= TASK INSTRUCTIONS =
Look through the material below for "folder". Copy every line that contains it.

= PROVIDED ENTRIES =
Lemma for_each_visits {A S} (body : S -> A -> M S) l s t s' :
  for_each body l s = (t, Return s') ->
  forall x, In x l -> exists sx, forall e, In e (fst (body sx x)) -> In e t.
Proof.
  revert s t. induction l as [|y l IH]; intros s t H x Hx; [destruct Hx|].
  cbn [for_each] in H.
  apply bind_returns_inv in H as (t1 & s1 & t2 & E1 & E2 & ->).
  destruct Hx as [<- | Hx].
  - exists s. intros e He. rewrite E1 in He. apply in_or_app. left. exact He.
  - destruct (IH _ _ E2 x Hx) as (sx & Hsx). exists sx.
    intros e He. apply in_or_app. right. apply Hsx, He.
Qed.

Lemma check_file_trace env self opts s f e :
  In e (fst (get_effective_path env f)) ->
  In e (fst (check_file env self opts s f)).
Proof.
  destruct s as [[all_paths errors] ecount]. unfold check_file.
  destruct (get_effective_path env f) as [t [r| |]]; cbn [fst]; intros He;
    try exact He.
  rewrite bind_Return. cbn [fst]. apply in_or_app. left. exact He.
Qed.

Lemma check_file_returns env self opts s f :
  stop_on_error opts = false -> infers_triple env f ->
  returns (check_file env self opts s f).
Proof.
  intros Hstop (t & path & folder & orig & E).
  destruct s as [[all_paths errors] ecount]. unfold check_file.
  eapply returns_bind with (Q := fun r => r = Triple path folder orig).
  - rewrite E. eexists _, _. reflexivity.
  - rewrite E. intros r Hr. inversion Hr. reflexivity.
  - intros r ->. cbv zeta. returns_skip.
    + destruct path; returns_auto.
    + destruct a; [|apply returns_ret].
      rewrite Hstop. cbn [when]. returns_auto.
Qed.
(** * Properties *)

(** ** Facts that hold for any arithmetic on time *)

Section Generic.
Context {T : Type} `{TimeOps T}.
Variable capacity : Z.
Variable draws : nat -> T.

Abbreviation world := (world T).
Abbreviation entry := (entry T).
Abbreviation event := (event T).

Lemma total_app (f : event -> nat) (q1 q2 : list entry) :
  total f (q1 ++ q2) = (total f q1 + total f q2)%nat.
Proof.
  induction q1 as [|e q1 IH]; simpl; [reflexivity|].
  rewrite IH. lia.
Qed.

Lemma pop_min_total (f : event -> nat) (q : list entry) m r :
  pop_min q = Some (m, r) ->
  total f q = (f (e_event m) + total f r)%nat.
Proof.
  revert m r. induction q as [|e q IH]; intros m r; simpl; [discriminate|].
  destruct (pop_min q) as [[m' r']|] eqn:E.
  - specialize (IH _ _ eq_refl).
    destruct (entry_ltb e m'); intros [= <- <-]; simpl; lia.
  - intros [= <- <-]. destruct q; simpl in *; [lia|].
    destruct (pop_min q) as [[? ?]|]; [destruct (entry_ltb _ _)|]; discriminate.
Qed.

Lemma pop_min_In (q : list entry) m r :
  pop_min q = Some (m, r) ->
  forall x, In x q <-> x = m \/ In x r.
Proof.
  revert m r. induction q as [|e q IH]; intros m r; simpl; [discriminate|].
  destruct (pop_min q) as [[m' r']|] eqn:E.
  - specialize (IH _ _ eq_refl).
    destruct (entry_ltb e m'); intros [= <- <-] x; simpl.
    + intuition.
    + rewrite IH. intuition.
  - intros [= <- <-] x. destruct q; simpl in *; [intuition|].
    destruct (pop_min q) as [[? ?]|]; [destruct (entry_ltb _ _)|]; discriminate.
Qed.

Lemma pop_min_None (q : list entry) : pop_min q = None -> q = [].
Proof.
  destruct q as [|e q]; simpl; [reflexivity|].
  destruct (pop_min q) as [[? ?]|]; [destruct (entry_ltb _ _)|]; discriminate.
Qed.

(** What [step] does, by the event it pops. *)
Lemma step_cases (w : world) :
  (queue w = [] /\ step capacity draws w = Raised RuntimeError w) \/
  exists e rest,
    pop_min (queue w) = Some (e, rest) /\
    ((e_event e = UntilEvent /\
      step capacity draws w = Stopped (advance e rest w)) \/
     (e_event e = GeneratorFailed /\
      step capacity draws w = Raised ValueError (advance e rest w)) \/
     (e_event e <> UntilEvent /\ e_event e <> GeneratorFailed /\
      step capacity draws w =
        Continue (handle capacity draws (e_event e) (advance e rest w)))).
Proof.
  unfold step. destruct (pop_min (queue w)) as [[e rest]|] eqn:E.
  - right. exists e, rest. split; [reflexivity|].
    destruct (e_event e) eqn:Ev; simpl;
      try (right; right; repeat split; (discriminate || reflexivity));
      [right; left | left]; split; reflexivity.
  - left. split; [apply pop_min_None, E | reflexivity].
Qed.
(** Joining a [StorePath] twice is joining once with the two parts
    separated by a slash, when the first part is nonempty and has no
    trailing slash. *)
Theorem truediv_truediv (p a b : string) :
  a <> EmptyString -> rstrip_slash a = a ->
  truediv (truediv p a) b = truediv p (a ++ "/" ++ b).
Proof.
  intros Ha Hr. unfold truediv, dereference_path.
  destruct (String.eqb p "") eqn:Ep.
  - rewrite Hr. destruct a; [congruence|]. reflexivity.
  - assert (E : rstrip_slash (p ++ "/" ++ a) = (p ++ "/" ++ a)%string).
    { rewrite rstrip_app.
      - f_equal. change ("/" ++ a)%string with (String (Ascii.ascii_of_nat 47) a).
        cbn [rstrip_slash]. rewrite Hr. destruct a; [congruence|reflexivity].
      - change ("/" ++ a)%string with (String (Ascii.ascii_of_nat 47) a). cbn [rstrip_slash].
        rewrite Hr. destruct a; [congruence|discriminate]. }
    rewrite E.
    assert (Hne : String.eqb (p ++ "/" ++ a) "" = false).
    { destruct p; [discriminate Ep|reflexivity]. }
    rewrite Hne. rewrite <- !append_assoc_s. reflexivity.
Qed.


Lemma truediv_truediv_witness :
  "x"%string <> EmptyString /\ rstrip_slash "x" = "x"%string /\
  truediv (truediv "root" "x") "y" = truediv "root" ("x" ++ "/" ++ "y").
Proof.
  assert (Ha : "x"%string <> EmptyString) by discriminate.
  assert (Hr : rstrip_slash "x" = "x"%string) by reflexivity.
  split; [exact Ha|]. split; [exact Hr|]. exact (truediv_truediv "root" _ "y" Ha Hr).
Defined.

End StorePathFacts.

Module MetaFacts.
Import Meta.

Definition old_doc : ArrayMetadata :=
  mkMeta [4%nat] int32 [2%nat] (DefaultEncoding "/") (PInt 0) [endian_codec] None [].

(** The store of an existing array: its metadata document only. *)
Definition existing_store : store := {[ ZARR_JSON := ODoc old_doc ]}.

(** [create(..., exists_ok=True)] with a [chunk_shape] whose rank is
    not the rank of [shape]. *)
Definition bad_rank_args : create_args :=
  mkArgs [4%nat] int32 [2%nat; 2%nat] PNone (DefaultEncoding "/") None None None true.

(** [create(..., exists_ok=True, fill_value=np.int64(1))]: the metadata
    validates, but [json.dumps] cannot encode the NumPy scalar. *)
Definition numpy_fill_args : create_args :=
  mkArgs [4%nat] int32 [2%nat] (PObject true) (DefaultEncoding "/") None None None true.

(** [create(..., exists_ok=True)] with arguments that validate and
    serialise. *)
Definition good_args : create_args :=
  mkArgs [4%nat] int32 [2%nat] (PInt 0) (DefaultEncoding "/") None None None true.

(** C9 (counterexample). With [exists_ok=True], [create] does not always
    rewrite the existing document. With metadata that fails validation
    it raises [AssertionError]; with a fill value [json.dumps] cannot
    encode ([np.int64(1)]) the codec list and the validation pass, and
    it raises [TypeError]. In both cases the store keeps the old
    document. *)
Theorem create_exists_ok_invalid_keeps_doc :
  create_async existing_store bad_rank_args
    = (existing_store,
       inr (AssertionError "`chunk_shape` and `shape` need to have the same number of dimensions."))
  /\ pipeline_ok (md_codecs (build_metadata numpy_fill_args)) = true
  /\ validate_metadata (build_metadata numpy_fill_args) = None
  /\ create_async existing_store numpy_fill_args = (existing_store, inr TypeError)
  /\ existing_store !! ZARR_JSON = Some (ODoc old_doc).
Proof. repeat split; reflexivity. Qed.
Lemma waiting_run evs : forall s e,
  waiting s e -> Forall (fun ev => no_activity c ev = true) evs ->
  (e + elapsed evs < timeoutMs c /\ waiting (run c s evs) (e + elapsed evs))
  \/ (timeoutMs c <= e + elapsed evs /\ fired (run c s evs)).
Proof.
  induction evs as [| ev evs IH]; intros s e Hw Hq.
  - left. cbn. rewrite N.add_0_r. split; [apply Hw | exact Hw].
  - inversion Hq as [| ? ? Hev Hrest]; subst.
    destruct Hw as (Hi & Hd & Hn & He & Hl & Hc & Ht).
    destruct ev as [ms | name |]; [| | discriminate].
    + cbn [run fold_left elapsed]. fold (run c (step c s (Elapse ms)) evs).
      cbn [step]. rewrite Hd.
      destruct (N.leb (t0 + timeoutMs c) (now s + ms)) eqn:E.
      * apply N.leb_le in E. right. split; [lia |].
        apply fired_run; [| exact Hrest].
        unfold deadline_fired. rewrite Hi. cbn.
        rewrite Hc, Ht. repeat split; assumption.
      * apply N.leb_gt in E.
        replace (e + (ms + elapsed evs)) with ((e + ms) + elapsed evs)
          by lia.
        apply IH; [| exact Hrest].
        repeat split; cbn; try assumption; lia.
    + cbn [run fold_left elapsed]. fold (run c (step c s (Input name)) evs).
      cbn [step]. cbn in Hev. rewrite Hl.
      apply negb_true_iff in Hev. rewrite Hev.
      apply IH; [| exact Hrest]. repeat split; assumption.
Qed.

Lemma activate_waiting :
  interactive c = true -> 0 < timeoutMs c -> waiting (activate c t0) 0.
Proof.
  intros Hi Hp. unfold activate. rewrite Hi.
  repeat split; cbn; try reflexivity; try lia.
Qed.

End Detector.

(** After an idle-to-active transition, at least a full timeout must pass
    before the next idle transition. *)
Section Active.

Variable c : Config.
Variable n0 : N.                      (* the time of the transition *)
Variable cbs : list Callback.
Variable trs : list Transition.

Definition active (s : State) (e : N) : Prop :=
  isIdle s = false /\ now s = n0 + e
  /\ (deadline s = None
      \/ exists d, deadline s = Some d /\ n0 + timeoutMs c <= d)
  /\ callbacks s = cbs /\ transitions s = trs.

Lemma active_run evs : forall s e,
  active s e -> e + elapsed evs < timeoutMs c ->
  active (run c s evs) (e + elapsed evs).
Proof.
  induction evs as [| ev evs IH]; intros s e Ha Hlt.
  - cbn. rewrite N.add_0_r. exact Ha.
  - destruct Ha as (Hi & Hn & Hd & Hc & Ht).
    cbn [run fold_left]. fold (run c (step c s ev) evs).
    destruct ev as [ms | name |]; cbn [elapsed] in *.
    + replace (e + (ms + elapsed evs)) with ((e + ms) + elapsed evs)
        by lia.
      apply IH; [| lia]. cbn [step].
      destruct Hd as [Hd | (d & Hd & Hle)]; rewrite Hd.
      * repeat split; cbn; try assumption; try lia. left. assumption.
      * destruct (N.leb d (now s + ms)) eqn:E.
        { apply N.leb_le in E. lia. }
        repeat split; cbn; try assumption; try lia.
        right. exists d. split; assumption.
    + apply IH; [| exact Hlt]. cbn [step].
      destruct (existsb (String.eqb name) (listeners s)).
      * unfold tracked_event. rewrite Hi.
        repeat split; cbn; try assumption.
        right. eexists. split; [reflexivity | lia].
      * repeat split; assumption.
    + apply IH; [| exact Hlt].
      repeat split; cbn; try assumption. left. reflexivity.
Qed.

End Active.

Lemma tracked_input_listens name l :
  In name l -> existsb (String.eqb name) l = true.
Proof.
  intros H. apply existsb_exists. exists name. split; [exact H |].
  apply String.eqb_refl.
Qed.

End IdleFacts.

Module GeolocationFacts.

Import Geolocation.

Definition one_shot_off : Options :=
  {| enabled := false; watch := false; enableHighAccuracy := false;
     timeout := 5000%N; maximumAge := 0%N |}.

Definition one_shot_on : Options :=
  {| enabled := true; watch := false; enableHighAccuracy := false;
     timeout := 5000%N; maximumAge := 0%N |}.

Definition somewhere : Coordinates :=
  {| latitude := 40.75%float; longitude := (-74)%float;
     accuracy := 20%float; altitude := None; altitudeAccuracy := None;
     heading := None; speed := None |}.

Example enabled_requests_once :
  let m := mount true one_shot_on in
  useGeolocation m = Loading
  /\ requests m = [GetCurrentPosition one_shot_on].
Proof. split; reflexivity. Qed.

Example late_callback_ignored :
  let m := run (mount true one_shot_on)
               [Configure one_shot_off; PlatformSuccess somewhere] in
  useGeolocation m = Disabled.
Proof. reflexivity. Qed.

(** Nothing outstanding, nothing requested so far, gate closed. *)
Definition dormant (m : Machine) : Prop :=
  enabled (options m) = false /\ state m = Disabled
  /\ pending m = false /\ watching m = false /\ requests m = [].

Lemma mount_dormant inter o : enabled o = false -> dormant (mount inter o).
Proof.
  intros H. unfold mount. rewrite H. repeat split; cbn; assumption.
Qed.

Lemma step_dormant m ev :
  dormant m -> keeps_disabled ev = true -> dormant (step m ev).
Proof.
  intros (He & Hs & Hp & Hw & Hr) Hev.
  destruct ev as [o | | c | e |]; cbn in *.
  - apply negb_true_iff in Hev. rewrite Hev. unfold cancel. rewrite Hw.
    repeat split; cbn; assumption.
  - rewrite He. repeat split; assumption.
  - rewrite Hp, Hw. cbn. repeat split; assumption.
  - rewrite Hp, Hw. cbn. repeat split; assumption.
  - unfold cancel. rewrite Hw. repeat split; cbn; assumption.
Qed.

Lemma run_dormant evs : forall m,
  dormant m -> Forall (fun ev => keeps_disabled ev = true) evs ->
  dormant (run m evs).
Proof.
  induction evs as [| ev evs IH]; intros m Hd Hq; [exact Hd |].
  inversion Hq as [| ? ? Hev Hrest]; subst.
  apply IH; [apply step_dormant; assumption | exact Hrest].
Qed.

End GeolocationFacts.

Module DeviceDetectFacts.

Import DeviceDetect.

Definition iphone_ua : string :=
  "Mozilla/5.0 (iPhone; CPU iPhone OS 14_0 like Mac OS X)".

Definition android_phone_ua : string :=
  "Mozilla/5.0 (Linux; Android 10; Pixel 3) AppleWebKit/537.36 (KHTML, like Gecko) Chrome/88.0 Mobile Safari/537.36".

Definition ipad_ua : string :=
  "Mozilla/5.0 (iPad; CPU OS 14_0 like Mac OS X)".

Example android_phone_is_mobile :
  let r := classify android_phone_ua in
  tablet_pattern android_phone_ua = true
  /\ isMobile r = true /\ isTablet r = false
  /\ isAndroid r = true /\ isLinux r = false.
Proof. repeat split. Qed.

Example ipad_is_tablet :
  let r := classify ipad_ua in
  isTablet r = true /\ isMobile r = false /\ isIOS r = true
  /\ isMacOS r = false.
Proof. repeat split. Qed.






End DeviceDetectFacts.

(* ===================================================================== *)
(** * Part III: the properties of the specification *)
(* ===================================================================== *)

Module NetworkLifecycle.

Import Js JsFacts NetworkSpeed NetworkSpeedFacts.

(** C1: for every change notification delivered by the connection object
    the hook is subscribed to, [useNetworkSpeed] publishes one snapshot
    whose four fields are all read from the object as the notification
    finds it, and then invokes the [onChange] of the latest render, if
    there is one, exactly once with that very snapshot. *)
Theorem notification_publishes_whole_snapshot :
  forall e h cb evs conn r,
    window_defined e = true -> connection_in_navigator e = true ->
    select_conn e = Some conn -> ~ In Unmount evs ->
    let w := run (mount e h cb) evs in
    let w' := step w (Notify conn r) in
    let snapshot :=
      {| effectiveType := reading_or (r_effectiveType r) (VString "unknown");
         downlink := reading_or (r_downlink r) (VNumber PrimFloat.zero);
         rtt := reading_or (r_rtt r) (VNumber PrimFloat.zero);
         saveData := reading_or (r_saveData r) (VBool false) |} in
    useNetworkSpeed w' = snapshot
    /\ published w' = published w ++ [snapshot]
    /\ calls w' = calls w ++ match latest_onChange cb evs with
                             | Some f => [(f, snapshot)]
                             | None => []
                             end.
Proof.
  intros e h cb evs conn r Hw Hc Hs Hn w w' snapshot.
  destruct (notify_subscribed e h cb evs conn r Hw Hc Hs Hn)
    as (H1 & H2 & H3 & _).
  fold w w' in H1, H2, H3.
  assert (Hsnap : snapshot_of r = snapshot).
  { unfold snapshot_of, snapshot. rewrite !or_reading_or. reflexivity. }
  rewrite Hsnap in H1, H2, H3. unfold useNetworkSpeed. auto.
Qed.

Lemma notification_publishes_whole_snapshot_witness :
  let browser :=
    {| window_defined := true; connection_in_navigator := true;
       nav_connection := None; nav_mozConnection := Some 7;
       nav_webkitConnection := None |} in
  let first := {| cb_id := 1; cb_throws := false |} in
  let second := {| cb_id := 2; cb_throws := false |} in
  let w := run (mount browser (fun _ => wifi) (Some first))
               [Render (Some second)] in
  let w' := step w (Notify 7
                      {| r_effectiveType := VString "2g";
                         r_downlink := VNumber 0.25%float;
                         r_rtt := VUndefined;
                         r_saveData := VBool true |}) in
  let snapshot :=
    {| effectiveType := VString "2g"; downlink := VNumber 0.25%float;
       rtt := VNumber 0%float; saveData := VBool true |} in
  useNetworkSpeed w' = snapshot
  /\ published w' = [snapshot]
  /\ calls w' = [(second, snapshot)].
Proof.
  intros browser first second w w' snapshot.
  assert (Hn : ~ In Unmount [Render (Some second)])
    by (intros [H | []]; discriminate H).
  pose proof (notification_publishes_whole_snapshot
                browser (fun _ => wifi) (Some first)
                [Render (Some second)] 7
                {| r_effectiveType := VString "2g";
                   r_downlink := VNumber 0.25%float;
                   r_rtt := VUndefined;
                   r_saveData := VBool true |}
                eq_refl eq_refl eq_refl Hn) as H.
  vm_compute in H. vm_compute. exact H.
Defined.

End NetworkLifecycle.

Module BatteryLifecycle.

Import Js JsFacts Battery BatteryFacts.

= ANSWER SPACE =
  intros Hstop (t & path & folder & orig & E).
  eapply returns_bind with (Q := fun r => r = Triple path folder orig).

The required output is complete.